YOUR OBJECTIVE: Look through the listing below for lines containing "pose". State how many there are, and nothing else.

[EXERCISE MATERIALS Boundary: Start]

Lemma sort_heap_ok fuel i : forall m xs,
  arr m xs -> fits xs -> heap cmp xs 1 i -> done_from xs i -> (i <= length xs)%nat -> (length xs < fuel)%nat ->
  exists m' xs', sort_heap compare fuel i base (Z.of_nat size) m = Ok (tt, m') /\
    arr m' xs' /\ xs' ≡ₚ xs /\ StronglySorted (le cmp) xs' /\ only_array (length xs) m m'.
Proof using All.
  induction i as [|[|i] IH]; intros m xs Ha Hf Hh Hd Hi Hfu.
  - exists m, xs. split_and!; try done. by destruct Hd.
  - exists m, xs. split_and!; try done. destruct Hd as [Hs Hle]. destruct xs as [|x xs]; [constructor|].
    constructor; [done|]. apply Forall_forall. intros b Hb. apply Hle; [|done]. apply list_elem_of_here.
  - remember (S i) as k eqn:Ek. cbn [sort_heap]. subst k.
    destruct (do_swap_ok m xs 1 (S (S i)) Ha Hf) as (m1 & E1 & A1 & O1); [lia|lia|lia|].
    change (Z.of_nat 1) with 1 in E1. mstep E1.
    set (ys := exchange xs 1 (S (S i))) in *. assert (Ly : length ys = length xs) by apply length_swap.
    assert (Pp : ys ≡ₚ xs) by (apply swap_perm; lia).
    destruct (heapify_ok 1 (S i) fuel 1 m1 ys) as (m2 & xs2 & E2 & A2 & P2 & H2 & D2 & O2); try done; try lia.
    { by apply (fits_perm xs). }
    { intros j c Hj Hne Hc Hcn. unfold ys. assert (j < c)%nat by (destruct Hc; lia). rewrite !el_swap by lia.
      rewrite !decide_False by lia. apply Hh; [lia|done|lia]. }
    { intros c _ _ Hp. change (1 / 2)%nat with 0%nat in Hp. lia. }
    replace (Z.of_nat (S (S i)) - 1) with (Z.of_nat (S i)) by lia. change (Z.of_nat 1) with 1 in E2. mstep E2.
    assert (L2 : length xs2 = length xs) by (rewrite <-Ly; by apply Permutation_length).
    destruct (IH m2 xs2) as (m3 & xs3 & E3 & A3 & P3 & S3 & O3); rewrite ?L2; try done; try lia.
    + apply (fits_perm xs); [|done]. by rewrite P2.
    + apply (done_from_perm ys); [|done|apply root_in_place; (done || lia)].
      apply (Permutation_app_inv_r (drop (S i) ys)). rewrite <-D2 at 1. by rewrite !take_drop.
    + exists m3, xs3. rewrite L2, Ly in *. split_and!; [done|done|by rewrite P3, P2|done|].
      eapply only_array_trans; [exact O1|]. by eapply only_array_trans.
Qed.

Lemma sort_ok fuel m xs :
  arr m xs -> fits xs -> base <> NULL -> (length xs < fuel)%nat ->
  exists m' ys, sort compare fuel base (Z.of_nat (length xs)) (Z.of_nat size) m = Ok (tt, m') /\
    arr m' ys /\ ys ≡ₚ xs /\ StronglySorted (le cmp) ys /\ only_array (length xs) m m'.
Proof using All.
  intros Ha Hf Hb Hfu. unfold sort. mstep_by (apply assert_block; by left).
  mstep_by (apply ASSERT_true; apply Z.ltb_lt; lia).
  replace (Z.to_nat (Z.of_nat (length xs) / 2)) with (length xs / 2)%nat by (rewrite <-(Nat2Z.inj_div _ 2); lia).
  assert (length xs / 2 <= length xs)%nat by (apply Nat.Div0.div_le_upper_bound; lia).
  destruct (build_heap_ok fuel (length xs / 2) m xs) as (m1 & xs1 & E1 & A1 & P1 & H1 & O1); try done.
  { apply heap_leaves. pose proof (Nat.div_mod_eq (length xs) 2). pose proof (Nat.mod_upper_bound (length xs) 2). lia. }
  mstep E1. rewrite Nat2Z.id. pose proof (Permutation_length P1) as L1. rewrite <-L1 in *.
  destruct (sort_heap_ok fuel (length xs1) m1 xs1) as (m2 & xs2 & E2 & A2 & P2 & S2 & O2); try done.
  { by apply (fits_perm xs). }
  { split; rewrite drop_all; [constructor|]. by intros a b _ ?%elem_of_nil. }
  exists m2, xs2. split_and!; [done|done|by rewrite P2|done|by eapply only_array_trans].
Qed.

(** ** Searching *)

Lemma search_loop_ok m xs key kv : forall fuel lo hi,
  arr m xs -> StronglySorted (le cmp) xs -> bytes_at m key kv -> length kv = size ->
  (lo <= hi <= length xs)%nat -> (hi - lo < fuel)%nat ->
  exists r, search_loop compare fuel key (base + Z.of_nat (size * lo)) (base + Z.of_nat (size * hi)) (Z.of_nat size) m
      = Ok (r, m) /\
    ((exists i x, (lo <= i < hi)%nat /\ xs !! i = Some x /\ cmp kv x = 0 /\ r = base + Z.of_nat (size * i)) \/
     (r = NULL /\ forall i x, (lo <= i < hi)%nat -> xs !! i = Some x -> cmp kv x <> 0)).
Proof using All.
  induction fuel as [|fuel IH]; intros lo hi Ha Hs Hk Hkl Hlh Hf; [lia|]. cbn [search_loop].
  destruct (Z.ltb_spec (base + Z.of_nat (size * lo)) (base + Z.of_nat (size * hi))) as [Hlt|Hge].
  2: { exists NULL. split; [done|]. right. split; [done|]. intros i x Hi. nia. }
  assert (Hlo : (lo < hi)%nat) by nia.
  assert (Hrange : (base + Z.of_nat (size * hi) - (base + Z.of_nat (size * lo))) / Z.of_nat size = Z.of_nat (hi - lo)).
  { replace (base + Z.of_nat (size * hi) - (base + Z.of_nat (size * lo))) with (Z.of_nat (hi - lo) * Z.of_nat size) by nia.
    apply Z.div_mul. lia. }
  rewrite Hrange. set (mid := (lo + (hi - lo) / 2)%nat).
  assert (Hhalf : ((hi - lo) / 2 < hi - lo)%nat) by (apply Nat.div_lt; lia).
  assert (Hmid : base + Z.of_nat (size * lo) + Z.of_nat (hi - lo) / 2 * Z.of_nat size = base + Z.of_nat (size * mid)).
  { rewrite <-(Nat2Z.inj_div _ 2). unfold mid. nia. }
  rewrite Hmid. destruct (lookup_lt_is_Some_2 xs mid) as [x Hx]; [unfold mid; lia|].
  destruct (Ha _ _ Hx) as (Lx & _ & Bx). mstep (Hcompare m key (base + Z.of_nat (size * mid)) kv x Hkl Lx Hk Bx).
  assert (Hord : forall i j a b, (i <= j)%nat -> xs !! i = Some a -> xs !! j = Some b -> le cmp a b).
  { intros i j a b Hij Hi Hj. destruct (decide (i = j)) as [->|Hne]; [simplify_eq; by apply le_refl|].
    apply (sorted_lookup _ xs i j); [done|lia|done|done]. }
  destruct (Z.ltb_spec (cmp kv x) 0) as [Hc|Hc]; [|destruct (Z.ltb_spec 0 (cmp kv x)) as [Hc'|Hc']].
  - destruct (IH lo mid Ha Hs Hk Hkl) as (r & E & Hr); [unfold mid; lia|unfold mid; lia|]. exists r. split; [exact E|].
    destruct Hr as [(i & y & Hi & H)|[Hr1 Hr2]]; [left; exists i, y; split; [unfold mid in *; lia|done]|right].
    split; [done|]. intros i y Hi Hy. destruct (decide (i < mid)%nat); [apply (Hr2 i); [lia|done]|].
    intros E0. pose proof (Hord mid i x y ltac:(lia) Hx Hy) as Hxy.
    assert (Hyk : le cmp y kv) by (unfold le; pose proof (cmp_opp y kv); lia).
    pose proof (le_trans cmp _ _ _ Hxy Hyk) as Hxk. unfold le in Hxk. pose proof (cmp_opp x kv). lia.
  - replace (base + Z.of_nat (size * mid) + Z.of_nat size) with (base + Z.of_nat (size * S mid)) by nia.
    destruct (IH (S mid) hi Ha Hs Hk Hkl) as (r & E & Hr); [unfold mid; lia|unfold mid; lia|]. exists r. split; [exact E|].
    destruct Hr as [(i & y & Hi & H)|[Hr1 Hr2]]; [left; exists i, y; split; [unfold mid in *; lia|done]|right].
    split; [done|]. intros i y Hi Hy. destruct (decide (mid < i)%nat); [apply (Hr2 i); [lia|done]|].
    intros E0. pose proof (Hord i mid y x ltac:(lia) Hy Hx) as Hyx.
    assert (Hky : le cmp kv y) by (unfold le; lia).
    pose proof (le_trans cmp _ _ _ Hky Hyx) as Hkx. unfold le in Hkx. lia.
  - exists (base + Z.of_nat (size * mid)). split; [done|]. left. exists mid, x. split_and!; [unfold mid; lia|unfold mid; lia|done|lia|done].
Qed.

End Sort.

(** C33: [sort] and [binary_search] agree.  For every COMPARE that computes a
    total preorder of the elements, [sort] returns with the array in order and
    holding the same elements, and no byte outside the array changed; on the
    sorted array [binary_search] returns an element equal to the key, and a
    null pointer exactly when there is none. *)
Theorem sort_search_correct compare cmp base size fuel m xs :
  CmpLaws cmp -> compares compare cmp size -> (0 < size)%nat -> 0 < base ->
  arr base size m xs -> fits size xs -> (length xs < fuel)%nat ->
  exists m' ys, sort compare fuel base (Z.of_nat (length xs)) (Z.of_nat size) m = Ok (tt, m') /\
    arr base size m' ys /\ ys ≡ₚ xs /\ StronglySorted (fun a b => cmp a b <= 0) ys /\
    same_but base (Z.of_nat (size * length xs)) m m' /\
    forall key k, bytes_at m' key k -> length k = size ->
      exists r, binary_search compare fuel key base (Z.of_nat (length xs)) (Z.of_nat size) m' = Ok (r, m') /\
        ((exists i x, ys !! i = Some x /\ cmp k x = 0 /\ r = base + Z.of_nat (size * i)) \/
         (r = NULL /\ forall x, x ∈ ys -> cmp k x <> 0)).
Proof.
  intros Hc Hcompare Hsize Hb Ha Hf Hfu.
  destruct (sort_ok compare cmp base size Hsize Hcompare fuel m xs Ha Hf) as (m' & ys & E & A & P & S & O); [unfold NULL; lia|done|].
  exists m', ys. split_and!; [exact E|done|done|exact S|exact O|]. intros key k Hk Hkl.
  pose proof (Permutation_length P) as L. unfold binary_search.
  destruct (search_loop_ok compare cmp base size Hsize Hcompare m' ys key k fuel 0 (length xs) A S Hk Hkl) as (r & Er & Hr);
    [lia|lia|]. exists r. split.
  - rewrite u32_small by (unfold fits in Hf; lia). replace (Z.of_nat size * Z.of_nat (length xs)) with (Z.of_nat (size * length xs)) by lia.
    rewrite Nat.mul_0_r, Z.add_0_r in Er. exact Er.
  - destruct Hr as [(i & x & _ & H)|[Hr1 Hr2]]; [left; by exists i, x|right; split; [done|]].
    intros x Hx. apply list_elem_of_lookup in Hx as [i Hi]. apply (Hr2 i); [|done].
    apply lookup_lt_Some in Hi. lia.
Qed.

(** Pairs of bytes ordered by their first byte. *)
Definition demo_cmp (a b : list Z) : Z := hd 0 a - hd 0 b.
Definition demo_compare (p q : Z) : B Z := a ← load p; b ← load q; mret (a - b).
Definition demo_array : bytes := write ∅ 100 [3; 1; 2; 2; 3; 3; 1; 4].

Lemma demo_compares : compares demo_compare demo_cmp 2.
Proof.
  intros m p q [|x a] [|y b]; try done. intros _ _ [H1 _] [H2 _]. unfold demo_compare.
  mstep (load_ok _ _ _ H1). by mstep (load_ok _ _ _ H2).
Qed.

Lemma demo_arr : arr 100 2 demo_array [[3; 1]; [2; 2]; [3; 3]; [1; 4]].
Proof.
  intros i x Hx. do 4 (destruct i as [|i]; [injection Hx as <-; split_and!;
    [done|repeat constructor; unfold is_byte; lia|vm_compute; tauto]|]). done.
Qed.

Lemma sort_search_correct_witness :
  exists m' ys, sort demo_compare 10 100 4 2 demo_array = Ok (tt, m') /\
    ys ≡ₚ [[3; 1]; [2; 2]; [3; 3]; [1; 4]] /\ StronglySorted (fun a b => demo_cmp a b <= 0) ys.
Proof.
  destruct (sort_search_correct demo_compare demo_cmp 100 2 10 demo_array [[3; 1]; [2; 2]; [3; 3]; [1; 4]])
    as (m' & ys & E & _ & P & S & _).
  - split; unfold demo_cmp; intros; lia.
  - exact demo_compares.
  - lia.
  - lia.
  - exact demo_arr.
  - split; vm_compute; reflexivity.
  - simpl. lia.
  - exists m', ys. split_and!; [exact E|exact P|exact S].
Defined.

[EXERCISE MATERIALS Boundary: End]

REPLY: 8